Secondo la società, il kit di guida APKWS a basso costo e collaudato in combattimento trasforma i razzi standard da 2,75 pollici (70 mm) in munizioni di precisione accurate che riducono i danni collaterali. I kit possono essere utilizzati con motori a razzo, testate e lanciatori sia nuovi che esistenti, richiedendo una formazione minima per gli operatori.

Il display LiteHUD è un'unità compatta e leggera progettata per l'integrazione in più cabine di pilotaggio di aerei, inclusi addestratori e caccia turboelica. Può essere abbinato ad altre tecnologie di visualizzazione digitale, ottica a guida d'onda ed elettronica.

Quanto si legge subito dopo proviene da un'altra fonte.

(* ===== verification/BTree.v ===== *)
(** * The ordered collections of the Rust standard library

    [BTreeMap] and [BTreeSet] as strictly sorted lists, so that iteration
    order (ascending by key) is the list's order.  [BTreeMap] is generic in a
    key order given by the class [Ord]; the program keys its maps by
    [(SlotId, u64)] and by [u64].  Only the operations the program calls are
    here, each with the lemmas its callers use. *)

From Stdlib Require Import ZArith Lia.
From stdpp Require Import gmap sorting list.
From S2P Require Import Prelude.

Open Scope Z_scope.

(** ** Key orders *)

Class Ord (K : Type) : Type := klt : K -> K -> Prop.
#[global] Typeclasses Opaque klt.
Class OrdLaws (K : Type) `{!Ord K} : Prop := {
  klt_irrefl : forall k, ~ klt k k;
  klt_trans : forall a b c, klt a b -> klt b c -> klt a c;
  klt_total : forall a b, klt a b \/ a = b \/ klt b a;
}.

#[export] Instance Z_ord : Ord Z := Z.lt.
#[export] Instance Z_ord_laws : OrdLaws Z.
Proof. split; unfold klt, Z_ord; lia. Qed.

(** Lexicographic order of pairs, as [derive(Ord)] on a Rust tuple. *)
#[export] Instance pair_ord {A B} `{!Ord A, !Ord B} : Ord (A * B) :=
  fun p q => klt p.1 q.1 \/ (p.1 = q.1 /\ klt p.2 q.2).

#[export] Instance pair_ord_laws {A B} `{!Ord A, !Ord B, !OrdLaws A, !OrdLaws B} :
  OrdLaws (A * B).
Proof.
  split; unfold klt, pair_ord.
  - intros k [H|[_ H]]; by apply klt_irrefl in H.
  - intros a b c [H1|[E1 H1]] [H2|[E2 H2]].
    + left. by eapply klt_trans.
    + left. by rewrite <- E2.
    + left. by rewrite E1.
    + right. split; [congruence|by eapply klt_trans].
  - intros [a1 a2] [b1 b2]; cbn.
    destruct (klt_total a1 b1) as [?|[->|?]]; [tauto| |tauto].
    destruct (klt_total a2 b2) as [?|[->|?]]; tauto.
Qed.

#[export] Instance Z_klt_dec : forall a b : Z, Decision (klt a b) := Z_lt_dec.
#[export] Instance pair_klt_dec {A B} `{!Ord A, !Ord B, !EqDecision A}
  `{Ha : !forall x y : A, Decision (klt x y)} `{Hb : !forall x y : B, Decision (klt x y)} :
  forall p q : A * B, Decision (klt p q).
Proof. intros p q. unfold klt, pair_ord. apply _. Defined.

(** ** [BTreeMap] *)

Module BTreeMap.
Section btree_map.
Context {K V : Type} `{!Ord K, !OrdLaws K, !EqDecision K}.
Context {Hdec : forall a b : K, Decision (klt a b)}.

Definition t : Type := list (K * V).
Definition empty : list (K * V) := [].

(** The representation invariant: keys strictly ascending. *)
Definition wf (m : list (K * V)) : Prop := StronglySorted (fun p q => klt p.1 q.1) m.

Fixpoint get (m : list (K * V)) (k : K) : option V :=
  match m with
  | [] => None
  | (k', v) :: m => if decide (k = k') then Some v else get m k
  end.

Fixpoint insert (k : K) (v : V) (m : list (K * V)) : list (K * V) :=
  match m with
  | [] => [(k, v)]
  | (k', v') :: m' =>
      if decide (k = k') then (k, v) :: m'
      else if decide (klt k k') then (k, v) :: m
      else (k', v') :: insert k v m'
  end.

(** [retain], which also gives [range] (a filtered view) and [remove]. *)
Definition retain (P : K -> Prop) `{!forall k, Decision (P k)} (m : list (K * V)) :
  list (K * V) := filter (fun p => P p.1) m.
Definition remove (k : K) (m : list (K * V)) : list (K * V) :=
  retain (fun k' => k' <> k) m.
Definition values (m : list (K * V)) : list V := map snd m.
Definition keys (m : list (K * V)) : list K := map fst m.

(** [for v in m.values_mut() { *v = f(v) }]. *)
Definition map_values (f : V -> V) (m : list (K * V)) : list (K * V) :=
  map (fun p => (p.1, f p.2)) m.

(** [if let Some(v) = m.get_mut(&k) { *v = f(v) }]. *)
Definition update (k : K) (f : V -> V) (m : list (K * V)) : list (K * V) :=
  map (fun p => if decide (p.1 = k) then (p.1, f p.2) else p) m.

(** *** Lookup *)

Lemma get_insert_eq k v m : get (insert k v m) k = Some v.
Proof.
  induction m as [|[k' v'] m IH]; cbn; [by rewrite decide_True|].
  case_decide; [subst; cbn; by rewrite decide_True|].
  case_decide; cbn; [by rewrite decide_True|by rewrite decide_False].
Qed.

Lemma get_insert_ne k k' v m : k <> k' -> get (insert k v m) k' = get m k'.
Proof.
  intros Hne. induction m as [|[k1 v1] m IH]; cbn; [by rewrite decide_False|].
  case_decide as Hk; [subst; cbn; by rewrite !decide_False by done|].
  case_decide; cbn; [by rewrite decide_False by done|by rewrite IH].
Qed.

Lemma get_insert k k' v m :
  get (insert k v m) k' = if decide (k = k') then Some v else get m k'.
Proof. case_decide; subst; auto using get_insert_eq, get_insert_ne. Qed.

Lemma get_retain P `{!forall k, Decision (P k)} m k :
  get (retain P m) k = if decide (P k) then get m k else None.
Proof.
  unfold retain. induction m as [|[k' v'] m IH]; [by case_decide|].
  rewrite filter_cons. cbn [fst]. destruct (decide (P k')); cbn [get];
    repeat case_decide; subst; done.
Qed.

Lemma get_remove k k' m :
  get (remove k m) k' = if decide (k' = k) then None else get m k'.
Proof. unfold remove. rewrite get_retain. repeat case_decide; done. Qed.

Lemma get_map_values f m k : get (map_values f m) k = f <$> get m k.
Proof.
  unfold map_values. induction m as [|[k' v'] m IH]; cbn; [done|]. by case_decide.
Qed.

Lemma get_update k f m k' :
  get (update k f m) k' = if decide (k' = k) then f <$> get m k' else get m k'.
Proof.
  unfold update. induction m as [|[k1 v1] m IH]; cbn; [by case_decide|].
  destruct (decide (k1 = k)) as [->|]; cbn; repeat case_decide; subst; cbn; congruence.
Qed.

Lemma elem_of_get m k v : get m k = Some v -> (k, v) ∈ m.
Proof.
  induction m as [|[k' v'] m IH]; cbn; [done|].
  case_decide; intros; simplify_eq; [left|right; auto].
Qed.

Lemma get_elem_of m k v : wf m -> (k, v) ∈ m -> get m k = Some v.
Proof.
  induction m as [|[k' v'] m IH]; [set_solver|]. cbn.
  intros [Hs Hall]%StronglySorted_inv [Heq|Hin]%elem_of_cons; simplify_eq/=.
  { by rewrite decide_True. }
  rewrite Forall_forall in Hall. specialize (Hall _ Hin). cbn in Hall.
  rewrite decide_False; [by apply IH|]. intros ->. by apply klt_irrefl in Hall.
Qed.

Lemma elem_of_values m v : v ∈ values m <-> exists k, (k, v) ∈ m.
Proof.
  unfold values. rewrite list_elem_of_fmap. split.
  - intros ([k v'] & -> & ?). eauto.
  - intros [k ?]. by exists (k, v).
Qed.

(** *** The invariant *)

Lemma insert_forall (P : K * V -> Prop) k v m :
  P (k, v) -> Forall P m -> Forall P (insert k v m).
Proof.
  intros Hp. induction 1 as [|[k' v'] m ? ? IH]; cbn; [by constructor|].
  repeat case_decide; constructor; auto.
Qed.

Lemma wf_empty : wf empty.
Proof. constructor. Qed.

Lemma wf_insert k v m : wf m -> wf (insert k v m).
Proof.
  unfold wf. induction m as [|[k' v'] m IH]; cbn; [repeat constructor|].
  intros [Hs Hall]%StronglySorted_inv. cbn in *.
  case_decide; subst; [by constructor|]. case_decide as Hlt.
  - constructor; [by constructor|]. constructor; [done|].
    eapply Forall_impl; [exact Hall|]. cbn. intros. by eapply klt_trans.
  - constructor; [by auto|]. apply insert_forall; [cbn|done].
    destruct (klt_total k k') as [?|[?|?]]; done.
Qed.

Lemma wf_retain P `{!forall k, Decision (P k)} m : wf m -> wf (retain P m).
Proof. apply StronglySorted_filter. Qed.

Lemma wf_remove k m : wf m -> wf (remove k m).
Proof. apply wf_retain. Qed.

Lemma wf_same_keys (g : K * V -> K * V) m :
  (forall p, (g p).1 = p.1) -> wf m -> wf (map g m).
Proof.
  intros Hg. unfold wf. induction m as [|p m IH]; cbn; [done|].
  intros [Hs Hall]%StronglySorted_inv. constructor; [auto|].
  apply Forall_fmap. eapply Forall_impl; [exact Hall|]. cbn. intros. by rewrite !Hg.
Qed.

Lemma wf_map_values f m : wf m -> wf (map_values f m).
Proof. by apply wf_same_keys. Qed.

Lemma wf_update k f m : wf m -> wf (update k f m).
Proof. apply wf_same_keys. intros p. by case_decide. Qed.

Lemma wf_NoDup m : wf m -> NoDup (keys m).
Proof.
  unfold wf, keys. induction m as [|p m IH]; cbn; [constructor|].
  intros [Hs Hall]%StronglySorted_inv. constructor; [|auto].
  rewrite list_elem_of_fmap. intros (q & Hq & Hin).
  rewrite Forall_forall in Hall. specialize (Hall _ Hin). rewrite Hq in Hall.
  by apply klt_irrefl in Hall.
Qed.

(** *** Sums over the values (the aggregate sizes the program caches) *)

Lemma sumz_values_cons (f : V -> Z) k v m :
  sumz f (values ((k, v) :: m)) = f v + sumz f (values m).
Proof. done. Qed.

Lemma sumz_insert (f : V -> Z) k v m :
  wf m ->
  sumz f (values (insert k v m)) =
    sumz f (values m) + f v - match get m k with Some v' => f v' | None => 0 end.
Proof.
  induction m as [|[k' v'] m IH]; [cbn; lia|].
  intros [Hs Hall]%StronglySorted_inv. cbn [insert get].
  case_decide; [rewrite !sumz_values_cons; lia|].
  case_decide as Hlt; rewrite !sumz_values_cons; [|rewrite IH by done; lia].
  destruct (get m k) as [v1|] eqn:Hg; [|lia]. exfalso.
  apply elem_of_get in Hg. rewrite Forall_forall in Hall. apply Hall in Hg. cbn in Hg.
  eapply klt_irrefl. by eapply klt_trans.
Qed.

Lemma sumz_remove (f : V -> Z) k m :
  wf m ->
  sumz f (values (remove k m)) =
    sumz f (values m) - match get m k with Some v' => f v' | None => 0 end.
Proof.
  unfold remove, retain. induction m as [|[k' v'] m IH]; [done|].
  intros [Hs Hall]%StronglySorted_inv. rewrite filter_cons. cbn [fst]. simpl get.
  destruct (decide (k = k')) as [->|Hne].
  - rewrite decide_False by tauto. rewrite IH by done. rewrite sumz_values_cons.
    destruct (get m k') as [v1|] eqn:Hg; [|lia]. exfalso.
    apply elem_of_get in Hg. rewrite Forall_forall in Hall. apply Hall in Hg. cbn in Hg.
    by eapply klt_irrefl.
  - rewrite decide_True by congruence.
    rewrite !sumz_values_cons, IH by done. lia.
Qed.

Lemma length_insert_le k v m : (length (insert k v m) <= S (length m))%nat.
Proof.
  induction m as [|[k' v'] m IH]; cbn [insert length]; [done|].
  repeat case_decide; cbn [length]; lia.
Qed.

Lemma length_insert_new k v m : get m k = None -> length (insert k v m) = S (length m).
Proof.
  induction m as [|[k' v'] m IH]; cbn [get insert length]; [done|].
  repeat case_decide; cbn [length]; intros; [done..|]. by rewrite IH.
Qed.

Lemma elem_of_map_insert k v p m : p ∈ insert k v m -> p = (k, v) \/ p ∈ m.
Proof.
  induction m as [|[k' v'] m IH]; cbn [insert]; [set_solver|].
  repeat case_decide; set_solver.
Qed.

End btree_map.
End BTreeMap.

Arguments BTreeMap.get : simpl never.
Arguments BTreeMap.insert : simpl never.

Create HintDb btree discriminated.
#[export] Hint Resolve BTreeMap.wf_empty BTreeMap.wf_insert BTreeMap.wf_remove
  BTreeMap.wf_retain BTreeMap.wf_map_values BTreeMap.wf_update : btree.

(** ** [BTreeSet<u64>] *)

Module BTreeSet.

Definition wf (s : list Z) : Prop := StronglySorted Z.lt s.

Fixpoint insert (x : Z) (s : list Z) : list Z :=
  match s with
  | [] => [x]
  | y :: s' => if x =? y then s else if x <? y then x :: s else y :: insert x s'
  end.

Definition contains (x : Z) (s : list Z) : bool := bool_decide (x ∈ s).
Definition remove (x : Z) (s : list Z) : list Z := filter (fun y => y <> x) s.
(** [self.split_off(&k)] keeps the returned upper part, [>= k]. *)
Definition split_off (k : Z) (s : list Z) : list Z := filter (fun y => k <= y) s.

Lemma elem_of_insert x y s : y ∈ insert x s <-> y = x \/ y ∈ s.
Proof.
  induction s as [|z s IH]; cbn; [set_solver|].
  repeat zcase; subst; rewrite ?elem_of_cons in *; try rewrite IH; naive_solver.
Qed.

Lemma elem_of_remove x y s : y ∈ remove x s <-> y <> x /\ y ∈ s.
Proof. unfold remove. by rewrite list_elem_of_filter. Qed.

Lemma elem_of_split_off k y s : y ∈ split_off k s <-> k <= y /\ y ∈ s.
Proof. unfold split_off. by rewrite list_elem_of_filter. Qed.

Lemma wf_filter (P : Z -> Prop) `{!forall x, Decision (P x)} s : wf s -> wf (filter P s).
Proof. apply StronglySorted_filter. Qed.

Lemma wf_set_insert x s : wf s -> wf (insert x s).
Proof.
  unfold wf. induction s as [|y s IH]; cbn; [repeat constructor|].
  intros Hsy. assert (Hsy' := Hsy). apply StronglySorted_inv in Hsy' as [Hs Hall].
  destruct (Z.eqb_spec x y); [done|]. destruct (Z.ltb_spec x y).
  - constructor; [done|]. constructor; [done|].
    eapply Forall_impl; [exact Hall|]. intros; lia.
  - constructor; [auto|]. rewrite Forall_forall in *. intros z.
    rewrite elem_of_insert. intros [->|Hz]; [lia|auto].
Qed.

Lemma wf_set_remove x s : wf s -> wf (remove x s).
Proof. apply wf_filter. Qed.

Lemma wf_tail x s : wf (x :: s) -> wf s.
Proof. by intros [? _]%StronglySorted_inv. Qed.

Lemma wf_head x s y : wf (x :: s) -> y ∈ s -> x < y.
Proof. intros [_ Hall]%StronglySorted_inv. rewrite Forall_forall in Hall. auto. Qed.

Lemma length_insert x s : x ∉ s -> length (insert x s) = S (length s).
Proof.
  induction s as [|y s IH]; cbn; [done|]. intros Hx.
  destruct (Z.eqb_spec x y); [set_solver|]. destruct (Z.ltb_spec x y); cbn; [done|].
  rewrite IH; [done|set_solver].
Qed.

Lemma length_filter_le (P : Z -> Prop) `{!forall x, Decision (P x)} s :
  (length (filter P s) <= length s)%nat.
Proof. apply length_filter. Qed.

(** A well-formed set of integers within an interval is no larger than it. *)
Lemma length_bound s lo hi :
  wf s -> (forall x, x ∈ s -> lo <= x < hi) -> lo <= hi ->
  Z.of_nat (length s) <= hi - lo.
Proof.
  revert lo. induction s as [|x s IH]; cbn; intros lo Hwf Hin Hle; [lia|].
  assert (Hx : lo <= x < hi) by (apply Hin; left).
  assert (Z.of_nat (length s) <= hi - (x + 1)); [|lia].
  apply IH; [by eapply wf_tail| |lia]. intros y Hy.
  pose proof (wf_head _ _ _ Hwf Hy). assert (lo <= y < hi) by (apply Hin; by right). lia.
Qed.

End BTreeSet.

#[export] Hint Resolve BTreeSet.wf_set_insert BTreeSet.wf_set_remove BTreeSet.wf_filter : btree.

Anche alla mostra BAE (1355), i visitatori dello spettacolo potranno vedere l'unità Striker II, che secondo BAE è l'unico display binoculare a colori montato sul casco con visione notturna integrata. La nuova unità è dotata di audio 3D e tecnologia di tracciamento del bersaglio per offrire ai piloti una migliore consapevolezza della situazione, basandosi sulle capacità dell'equipaggiamento originale Striker, che è già stato testato in combattimento sui jet da combattimento Eurofighter Typhoon e Gripen C/D.

BAE ha introdotto il sistema DIGAR per fornire una migliore protezione contro i disturbi GPS, con due opzioni di fattore di forma sia per il retrofit di velivoli esistenti sia per le applicazioni su nuove piattaforme. L'unità dispone di 16 raggi a guida simultanea per fornire agli aerei una migliore immunità ai disturbi nello spazio aereo più gravemente sfidato dal GPS.

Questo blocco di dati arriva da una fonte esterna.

Lemma clear_run_spec b from n :
  length b.(entries) = length b.(entry_sequences) ->
  (from + n <= length b.(entries))%nat ->
  exists b', clear_run b from n = Some b' /\
    length b'.(entries) = length b.(entries) /\
    length b'.(entry_sequences) = length b.(entry_sequences) /\
    b'.(sequence) = b.(sequence) /\
    forall i, b'.(entry_sequences) !! i =
      if decide (from <= i < from + n)%nat then Some (-1) else b.(entry_sequences) !! i.
Proof.
  revert b from. induction n as [|n IH]; intros b from Hl Hn.
  - exists b. split_and!; try done. intros i. case_decide; [lia|done].
  - cbn. unfold set_cell.
    destruct (lookup_lt_is_Some_2 b.(entry_sequences) from) as [e He]; [lia|].
    destruct (lookup_lt_is_Some_2 b.(entries) from) as [v Hv]; [lia|].
    rewrite He, Hv. cbn.
    destruct (IH (mkSequenceBuffer (<[from:=dflt]> b.(entries))
      (<[from:=-1]> b.(entry_sequences)) b.(sequence)) (S from)) as (b' & -> & Hl1 & Hl2 & Hs & Hi);
      cbn in *; rewrite ?length_insert in *; try lia.
    exists b'. split_and!; try done. intros i. rewrite Hi, list_lookup_insert.
    repeat case_decide; try done; lia.
Qed.

Lemma clear_all_wf cap b : wf cap b ->
  exists b', clear_run b 0 (length b.(entry_sequences)) = Some b' /\ wf cap b' /\
    b'.(sequence) = b.(sequence) /\ forall s', is_seq s' -> view cap b' s' = None.
Proof.
  intros Hwf. destruct Hwf as [Hc He Hs Hn Hcells].
  destruct (clear_run_spec b 0 (length b.(entry_sequences))) as (b' & -> & Hl1 & Hl2 & Hq & Hi);
    [congruence|lia|].
  assert (Hcell : forall i e, b'.(entry_sequences) !! i = Some e -> e = -1).
  { intros i e Hie. pose proof (lookup_lt_Some _ _ _ Hie). rewrite Hi in Hie.
    rewrite decide_True in Hie by lia. congruence. }
  exists b'. split_and!; try done.
  - split; try congruence; try lia. eauto.
  - intros s' Hs'. unfold view.
    destruct (b'.(entry_sequences) !! cell cap s') as [e|] eqn:Hes; [|done]. cbn.
    apply Hcell in Hes as ->. destruct (Z.eqb_spec (-1) s'); [unfold is_seq in *; lia|done].
Qed.

(** Advancing the cursor to [s + 1] drops everything after a full rotation
    and nothing otherwise. *)
Lemma advance_to_wf cap b s : wf cap b -> is_seq s -> is_seq (s + 1) ->
  exists b', advance_to b s = Some b' /\ wf cap b' /\
    b'.(sequence) = Z.max b.(sequence) (s + 1) /\
    forall s', is_seq s' ->
      view cap b' s' = if Z.of_nat cap <=? s - b.(sequence) then None else view cap b s'.
Proof.
  intros Hwf Hs Hs1. pose proof (wf_sequence _ _ Hwf) as Hq. unfold advance_to.
  rewrite land_sign_bit by done. cbn. destruct (Z.ltb_spec b.(sequence) (s + 1)).
  - unfold remove_entries_inclusive. rewrite !land_sign_bit by done. cbn.
    destruct (Z.ltb_spec s b.(sequence)); [lia|]. rewrite (wf_entries _ _ Hwf).
    destruct (Z.leb_spec (Z.of_nat cap) (s - b.(sequence))) as [Hrot|Hrot].
    + destruct (clear_all_wf cap b Hwf) as (b' & -> & Hwf' & Hq' & Hv). cbn.
      eexists; split_and!; [done| |cbn; lia|exact Hv].
      destruct Hwf' as [? ? ? ? Hc']. split; cbn; try done.
      intros i e Hie. destruct (Hc' _ _ Hie); [by left|right; unfold is_seq in *; lia].
    + rewrite (remove_run_noop cap) by (unfold is_seq in *; lia || done). cbn.
      eexists; split_and!; [done| |cbn; lia|done].
      destruct Hwf as [? ? ? ? Hc']. split; cbn; try done.
      intros i e Hie. destruct (Hc' _ _ Hie); [by left|right; unfold is_seq in *; lia].
  - exists b. pose proof (wf_cap _ _ Hwf). split_and!; try done; [lia|].
    intros. by zcase; [lia|].
Qed.

(** The numbers a ring at cursor [next] refuses as old. *)
Definition too_old (cap : nat) (next s : Z) : bool :=
  (s <? next) && (Z.of_nat cap <=? next - s).

Lemma insert_wf cap b s v : wf cap b -> is_seq s -> is_seq (s + 1) ->
  too_old cap b.(sequence) s = false ->
  exists b', insert b s v = Some (true, b') /\ wf cap b' /\
    b'.(sequence) = Z.max b.(sequence) (s + 1) /\
    forall s', is_seq s' ->
      view cap b' s' =
        if decide (s' = s) then Some v
        else if decide (cell cap s' = cell cap s) then None
        else if Z.of_nat cap <=? s - b.(sequence) then None else view cap b s'.
Proof.
  intros Hwf Hs Hs1 Hold. unfold insert. rewrite land_sign_bit by done. cbn.
  rewrite (wf_seqs _ _ Hwf). fold (too_old cap b.(sequence) s). rewrite Hold.
  destruct (advance_to_wf cap b s Hwf Hs Hs1) as (b1 & -> & Hwf1 & Hq & Hv). cbn.
  rewrite (index_wf cap) by done. cbn. rewrite set_cell_wf by done. cbn.
  rewrite as_i64_id by done. eexists; split_and!; [done| |done|].
  - apply wf_set; [done|]. right. unfold is_seq in *; lia.
  - intros s' Hs'. rewrite view_set by done.
    destruct (decide (s' = s)) as [->|]; [by rewrite decide_True, Z.eqb_refl|].
    case_decide; [by destruct (Z.eqb_spec s s')|]. by rewrite Hv.
Qed.

Lemma insert_old cap b s v : wf cap b -> is_seq s ->
  too_old cap b.(sequence) s = true -> insert b s v = Some (false, b).
Proof.
  intros Hwf Hs Hold. unfold insert. rewrite land_sign_bit by done. cbn.
  rewrite (wf_seqs _ _ Hwf). fold (too_old cap b.(sequence) s). by rewrite Hold.
Qed.

Lemma with_capacity_wf cap : (0 < cap)%nat -> wf cap (with_capacity cap).
Proof.
  intros. split; cbn; rewrite ?length_replicate; try (unfold is_seq, SIGN_BIT; done).
  intros i e [-> _]%lookup_replicate_1. by left.
Qed.

Lemma with_capacity_view cap s : is_seq s -> view cap (with_capacity cap) s = None.
Proof.
  intros Hs. unfold view. cbn. destruct (replicate cap (-1) !! cell cap s) as [e|] eqn:He; [|done].
  apply lookup_replicate_1 in He as [-> _]. unfold mbind, option_bind.
  destruct (Z.eqb_spec (-1) s); [unfold is_seq in *; lia|done].
Qed.

(** ** The contract: a finite map behind a cursor *)

Inductive op : Type :=
| OpInsert (s : Z) (v : T)
| OpRemove (s : Z)
| OpGet (s : Z)
| OpExists (s : Z).

Inductive obs : Type :=
| Stored (b : bool)
| Entry (o : option T)
| Present (b : bool).

Definition run_op b (o : op) : option (obs * SequenceBuffer T) :=
  match o with
  | OpInsert s v => r ← insert b s v; mret (Stored r.1, r.2)
  | OpRemove s => r ← remove b s; mret (Entry r.1, r.2)
  | OpGet s => r ← get b s; mret (Entry r, b)
  | OpExists s => r ← exists_seq b s; mret (Present r, b)
  end.

Fixpoint run b (os : list op) : option (list obs * SequenceBuffer T) :=
  match os with
  | [] => mret ([], b)
  | o :: os => r ← run_op b o; rs ← run r.2 os; mret (r.1 :: rs.1, rs.2)
  end.

Record spec : Type := mkSpec { spec_map : gmap Z T; spec_next : Z }.

(** Storing [s] evicts the numbers sharing its cell; skipping a whole
    capacity past the cursor evicts everything. *)
Definition spec_insert (cap : nat) (m : spec) (s : Z) (v : T) : bool * spec :=
  if too_old cap m.(spec_next) s then (false, m)
  else
    let kept := if Z.of_nat cap <=? s - m.(spec_next) then ∅ else m.(spec_map) in
    (true, mkSpec (<[s := v]> (filter (fun kv => cell cap kv.1 <> cell cap s) kept))
             (Z.max m.(spec_next) (s + 1))).

Definition spec_op (cap : nat) (m : spec) (o : op) : obs * spec :=
  match o with
  | OpInsert s v => let r := spec_insert cap m s v in (Stored r.1, r.2)
  | OpRemove s => (Entry (m.(spec_map) !! s), mkSpec (delete s m.(spec_map)) m.(spec_next))
  | OpGet s => (Entry (m.(spec_map) !! s), m)
  | OpExists s => (Present (bool_decide (is_Some (m.(spec_map) !! s))), m)
  end.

Il gruppo sta inoltre dimostrando il proprio sistema di elaborazione dati incentrato sulla rete FireNet. Ha sviluppato il sistema per elaborare i crescenti volumi di informazioni accurate e affidabili che le forze militari devono scambiare in tempo reale per mantenere la consapevolezza della situazione. Il sistema offre funzionalità a banda stretta e larga, nonché compatibilità con la piattaforma di comunicazione Link-16.

Attraverso la sua partnership Data Link Solutions con Collins Aerospace, BAE offre ora il sistema radio tattico congiunto del sistema di distribuzione delle informazioni multifunzionale per sostituire le radio militari legacy. La nuova radio a quattro canali può eseguire la complessa forma d'onda Link 16 e altri tre protocolli di comunicazione, inclusa la tecnologia Tactical Targeting Network.